Mustholah Hadits | Hadits menjadi sumber ajaran Islam kedua setelah Al-Qur’an yang menjadi pedoman bagi umat Islam (Ismail, 1992). Sebagai suatu disiplin ilmu, pengkajiannya membutuhkan penelusuran sanad dan matan hadits, untuk memastikan hadits itu sah atau tidak.
Jika pada masa Rasulullah Saw, untuk mengetahui hadits itu benar disampaikan atau tidak, maka cukup hanya mengkonfirmasi kepada beliau langsung. Sehingga, dapat diketahui berita itu benar disampaikan atau tidak.
Beda dengan sekarang, untuk memastikan hadits itu sahih atau tidak, maka kita perlu Ilmu Mushtolah Hadits.
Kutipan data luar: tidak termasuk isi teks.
(** An XFCC element of the grammar whose quoted texts hold neither a quote nor a
    backslash is read as the grammar says: its pairs in turn, whatever punctuation the
    quoted texts hold, each under its key in any case. *)
Theorem xfcc_element_read (ps : list xpair) max :
  ps ≠ [] → Forall pair_ok ps → zlen (render ps) ≤ max → parse_xfcc (render ps) max = collect ∅ ps.
Proof.
  intros Hne Hok Hmax. assert (Forall splits ps) as Hs by (eapply list.Forall_impl; [exact Hok|apply pair_splits]).
  assert (printable (render ps)) as [Ha Hc]%printable_header.
  { apply render_printable. eapply list.Forall_impl; [exact Hok|]. intros p Hp. split; [by apply pair_splits|].
    destruct Hp as [_ Hv]. destruct p.2 as [t|t]; [done|]. eapply list.Forall_impl; [exact Hv|]. intros b.
    unfold quiet_byte, in_range. rewrite !andb_true_iff, !Z.leb_le. lia. }
  apply parse_two_passes; [|done..| |done|done].
  - destruct (render_ends ps Hne Hok) as (a & m & b & -> & _). done.
  - rewrite first_pass by done. unfold flat. by rewrite flat_quiet.
Qed.

(** An element with two pairs, a hash and a subject; the subject's text holds quotes. *)
Definition quoting_subject (id : list byte) : list byte := x22 :: bs ";URI=" ++ id ++ bs ";DNS=" ++ [x22].
Definition two_pairs (hash id : list byte) : list xpair :=
  [(bs "Hash", Token hash); (bs "Subject", Quoted (quoting_subject id))].

Lemma id_token id dom domains : spiffe_id id dom domains →
  id ≠ [] ∧ Forall (fun b => token_byte b = true ∧ 0x20 ≤ b2z b < 0x7f ∧ b ≠ x25) id.
Proof.
  intros (_ & Hd & _ & ss & _ & Hok & ->). split; [done|].
  assert (∀ b, path_byte b = true → token_byte b = true ∧ 0x20 ≤ b2z b < 0x7f ∧ b ≠ x25) as Hb.
  { intros b Hb. split; [revert Hb; destruct b; vm_compute; congruence|].
    apply path_byte_plain in Hb as (Hr & ? & _). unfold in_range in Hr. rewrite andb_true_iff, !Z.leb_le in Hr. split; [lia|done]. }
  assert (token_byte x2f = true ∧ 0x20 ≤ b2z x2f < 0x7f ∧ x2f ≠ x25) as Hs by (by vm_compute).
  rewrite !Forall_app. split_and!.
  - repeat (constructor; [by vm_compute|]). constructor.
  - eapply list.Forall_impl; [exact (trust_domain_plain dom Hd)|exact Hb].
  - constructor; [done|]. induction Hok as [|s [|s' ss] (_ & _ & _ & Ho) Hss IH]; [constructor|..].
    + eapply list.Forall_impl; [exact Ho|exact Hb].
    + cbn [join_with]. apply Forall_app. split; [eapply list.Forall_impl; [exact Ho|exact Hb]|]. constructor; [done|exact IH].
Qed.

Lemma percent_plain v : Forall (fun b => 0x20 ≤ b2z b < 0x7f ∧ b ≠ x25) v → strict_percent_decode v false = Some v.
Proof.
  intros Hv. unfold strict_percent_decode. replace (percent_bytes false v) with (Some v).
  - cbn [mbind option_bind]. apply from_utf8_ascii. eapply list.Forall_impl; [exact Hv|]. intros b [? _]. lia.
  - induction Hv as [|b v [Hb Hp] _ IH]; [done|]. cbn [percent_bytes]. rewrite <- IH.
    assert (decoded_byte_ok false (b2z b) = true) as ->
      by (unfold decoded_byte_ok; apply negb_true_iff, orb_false_iff; rewrite Z.ltb_ge, Z.eqb_neq; lia).
    by destruct b.
Qed.

Lemma hex_token h : forallb is_ascii_hexdigit h = true → Forall (fun b => token_byte b = true ∧ 0x20 ≤ b2z b < 0x7f) h.
Proof.
  rewrite forallb_Forall. intros Hh. eapply list.Forall_impl; [exact Hh|]. intros b. destruct b; vm_compute; intros Hb;
    first [discriminate Hb|by repeat split].
Qed.
Definition decoded (key v : list byte) : option (list byte) :=
  if bool_decide (key ∈ encoded_fields) then strict_percent_decode v false else Some v.

Lemma add_field_new m p key v : to_ascii_lowercase <$> p.1 = key → decoded key (content p.2) = Some v → m !! key = None →
  add_field m p = Some (<[key := [v]]> m).
Proof.
  intros <- Hv Hm. unfold add_field. fold (decoded (to_ascii_lowercase <$> p.1) (content p.2)). rewrite Hv, Hm.
  cbn [mbind option_bind]. by rewrite (bool_decide_eq_false_2 (is_Some None)) by (by intros []); rewrite andb_false_r.
Qed.

(** The four pairs that the second pass finds in the two. *)
Definition four_pairs (hash id : list byte) : list xpair :=
  [(bs "Hash", Token hash); (bs "Subject", Quoted []); (bs "URI", Token id); (bs "DNS", Quoted [])].

Lemma two_passes_differ hash id : flat (two_pairs hash id) = render (four_pairs hash id).
Proof.
  unfold two_pairs, four_pairs, quoting_subject. rewrite flat_cons, !render_cons.
  change (flat [?p]) with (flat_pair p). change (render [?p]) with (render_pair p).
  unfold flat_pair, render_pair. cbn [fst snd flat_value render_value]. change (escape []) with (@nil byte).
  rewrite <- !app_assoc. f_equal. cbn [app]. f_equal. rewrite <- !app_assoc. f_equal.
Qed.

Lemma quoted_uri_taken hash id dom domains max :
  spiffe_id id dom domains → hash ≠ [] → forallb is_ascii_hexdigit hash = true → zlen (render (two_pairs hash id)) ≤ max →
  ∃ m, parse_xfcc (render (two_pairs hash id)) max = Some m ∧
    m !! bs "uri" = Some [id] ∧ m !! bs "hash" = Some [hash] ∧ m !! bs "by" = None.
Proof.
  intros Hid Hne Hh Hmax. destruct (id_token id dom domains Hid) as [Hidne Hidt]. pose proof (hex_token hash Hh) as Ht.
  assert (Forall (fun b => token_byte b = true) hash) as Ht1 by (eapply list.Forall_impl; [exact Ht|]; by intros b []).
  assert (Forall (fun b => token_byte b = true) id) as Ht2 by (eapply list.Forall_impl; [exact Hidt|]; by intros b []).
  assert (∀ k, forallb (fun b => is_ascii_alphanumeric b || bool_decide (b ∈ bs "_-")) k = true →
    Forall (fun b => is_ascii_alphanumeric b || bool_decide (b ∈ bs "_-") = true) k) as Hkey by (intros k; apply forallb_Forall).
  assert (printable (quoting_subject id)) as Hq.
  { unfold quoting_subject. constructor; [by vm_compute|]. rewrite !Forall_app. split_and!;
      [..|eapply list.Forall_impl; [exact Hidt|]; by intros b (_ & ? & _)| |];
      repeat (constructor; [by vm_compute|]); constructor. }
  assert (Forall splits (two_pairs hash id)) as Hs.
  { unfold two_pairs. constructor; [|constructor; [|constructor]]; (split; [apply Hkey; by vm_compute|]); cbn [snd]; [done|].
    eapply list.Forall_impl; [exact Hq|]. cbv beta. intros b ?. lia. }
  assert (printable (render (two_pairs hash id))) as [Ha Hc]%printable_header.
  { apply render_printable. unfold two_pairs in *. constructor; [|constructor; [|constructor]]; (split; [|done]);
      [by apply Forall_cons_1 in Hs as [? _]|by apply Forall_cons_1 in Hs as [_ [? _]%Forall_cons_1]]. }
  assert (Forall pair_ok (four_pairs hash id)) as Hp.
  { unfold four_pairs, pair_ok, key_ok. repeat constructor; cbn [fst snd value_ok]; try (by vm_compute); try done;
      apply (bool_decide_unpack _); by vm_compute. }
  rewrite (parse_two_passes _ (four_pairs hash id) max); [|done|done|done|done| |done|done].
  2:{ by rewrite first_pass, two_passes_differ by done. }
  unfold four_pairs. cbn [collect].
  rewrite (add_field_new _ _ (bs "hash") hash) by done. cbn [mbind option_bind].
  rewrite (add_field_new _ _ (bs "subject") []) by (done || (rewrite lookup_insert_ne by key_ne; done)). cbn [mbind option_bind].
  rewrite (add_field_new _ _ (bs "uri") id); [|done| |rewrite !lookup_insert_ne by key_ne; done].
  2:{ unfold decoded. rewrite bool_decide_eq_true_2 by (apply (bool_decide_unpack _); by vm_compute).
      apply percent_plain. eapply list.Forall_impl; [exact Hidt|]. by intros b (_ & ?). }
  cbn [mbind option_bind].
  rewrite (add_field_new _ _ (bs "dns") []) by (done || (rewrite !lookup_insert_ne by key_ne; done)). cbn [mbind option_bind].
  eexists. split; [reflexivity|]. split_and!.
  - rewrite lookup_insert_ne by key_ne. by rewrite lookup_insert_eq.
  - rewrite !lookup_insert_ne by key_ne. by rewrite lookup_insert_eq.
  - by rewrite !lookup_insert_ne by key_ne.
Qed.
(** ** Forwarded identities *)

(** What every provider of this kind reports. *)
Definition forwarded (r : PeerIdentityResult) (prov iss subject : list byte) (c : PeerResolutionContext) : Prop :=
  ∃ i, r = result_available i ∧ provider i = prov ∧ issuer i = iss ∧ subject_key i = Some subject ∧
    verified_stable i = true ∧ assurance i = ConfiguredProxy ∧ proxy_address i = immediate_peer c.

Section Workload.
Context `{Json}.

Lemma workload_Ok c id dom src attrs r :
  workload_identity c id dom src attrs = Ok r → forwarded r PROVIDER (bs "spiffe://" ++ dom) id c.
Proof.
  unfold workload_identity. intros E. apply bind_Ok in E as (i & Ei & E). apply bind_Ok in E as (i2 & Ei2 & E).
  apply bind_Ok in E as (i3 & Ei3 & E). injection E as <-.
  unfold identity_new in Ei. destruct (_ || _); [done|]. injection Ei as <-.
  unfold with_subject in Ei2. destruct (bool_decide _); [done|]. injection Ei2 as <-.
  unfold with_attributes in Ei3. apply bind_Ok in Ei3 as ([] & _ & Ei3). injection Ei3 as <-.
  eexists. split; [reflexivity|]. done.
Qed.

Lemma workload_total c id dom src attrs :
  id ≠ [] → src ≠ [] → validate_json_object attrs (bs "peer attributes") = Ok tt →
  ∃ r, workload_identity c id dom src attrs = Ok r.
Proof.
  intros Hid Hsrc Hv. unfold workload_identity, identity_new.
  rewrite (bool_decide_eq_false_2 (PROVIDER = [])), (bool_decide_eq_false_2 (src = [])) by done. cbn [orb].
  rewrite (bool_decide_eq_false_2 (bs "spiffe://" ++ dom = [])), (bool_decide_eq_false_2 (bs "http" = [])) by done. cbn [orb mbind res_bind].
  unfold with_subject. rewrite (bool_decide_eq_false_2 (id = [])) by done. cbn [mbind res_bind].
  unfold with_attributes. rewrite Hv. cbn [mbind res_bind]. by eexists.
Qed.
Pengertian Ilmu Mustholah Hadits
Secara umum ilmu Mustholah Hadits adalah ilmu yang menjadi alat untuk mengetahui kondisi para perawi dan hadits yang diriwayatkan dari sisi diterima atau ditolaknya suatu hadits.
Menurut Mahmud Thahhan dalam karyanya Taisir Musthalahil Hadits ia mendefiniskan ilmu Mustholah Hadits sebagai berikut:
“Yaitu ilmu yang mengkaji tentang kaidah-kaidah terkait sanad (silsilah) dan matan (redaksi) sebuah hadits untuk menentukan apakah dia valid atau tidak.”
Dari definisi ini pengertian ilmu Musthalah hadits bisa dipahami secara singkat yaitu ilmu yang mempelajari kondisi perawi dan kondisi hadits yang diriwayatkan oleh perawi tersebut sehingga dapat mengetahui apakah hadits tersebut diterima atau ditolak
Sifat-Sifat Hadits yang Diterima
Pertama, sanadnya harus muttashil (bersambung). Artinya, tiap-tiap perawi betul-betul mendengar dari gurunya. Gurunya juga benar-benar mendengar dari gurunya. Dan gurunya mendengar dari Rasulullah Saw.
Kedua, perawi harus adil. Artinya, perawi tersebut tidak menjalankan kefasikan, dosa-dosa, perbuatan dan perkataan yang hina. Ketiga, betul-betul hafal. Keempat, tidak bertentangan dengan perawi yang lebih baik dan lebih dipercaya.
Kelima, tidak ber-illat, yakni tidak memiliki sifat yang membuat hadits–nya tidak diterima.
Keadaan Perawi Hadits
Di antara persyaratan hadits shahih yang harus dipenuhi adalah perawi harus adil dan dhabith (hafalannya kuat).
Menurut Mahmud Thahan dalam Kitab Taysir Musthalahil Hadits, yang dimaksud dengan ‘adil (‘adalah) dan dhabit di sini adalah sebagai berikut:
العدالة: ويعنون بها أن يكون الراوي مسلما بالغا عاقلا سليما من اسباب الفسق سليما من خوارم المروءة. والضبط: ويعنون به أن يكون الراوي غير مخالف للثقات ولا سيء الحفظ ولا فاحش الغلط ولا مغفلا ولا كثير الأوهام
‘Adalah (adil) ialah perawinya Muslim, baligh, berakal, tidak melakukan perbuatan fasik, dan tidak rusak moralnya. Sedangkan dhabit ialah periwayatan perawi tidak bertentangan dengan perawi tsiqah lainnya, hafalannya tidak jelek, jarang salah, tidak lupa, dan tidak keliru.”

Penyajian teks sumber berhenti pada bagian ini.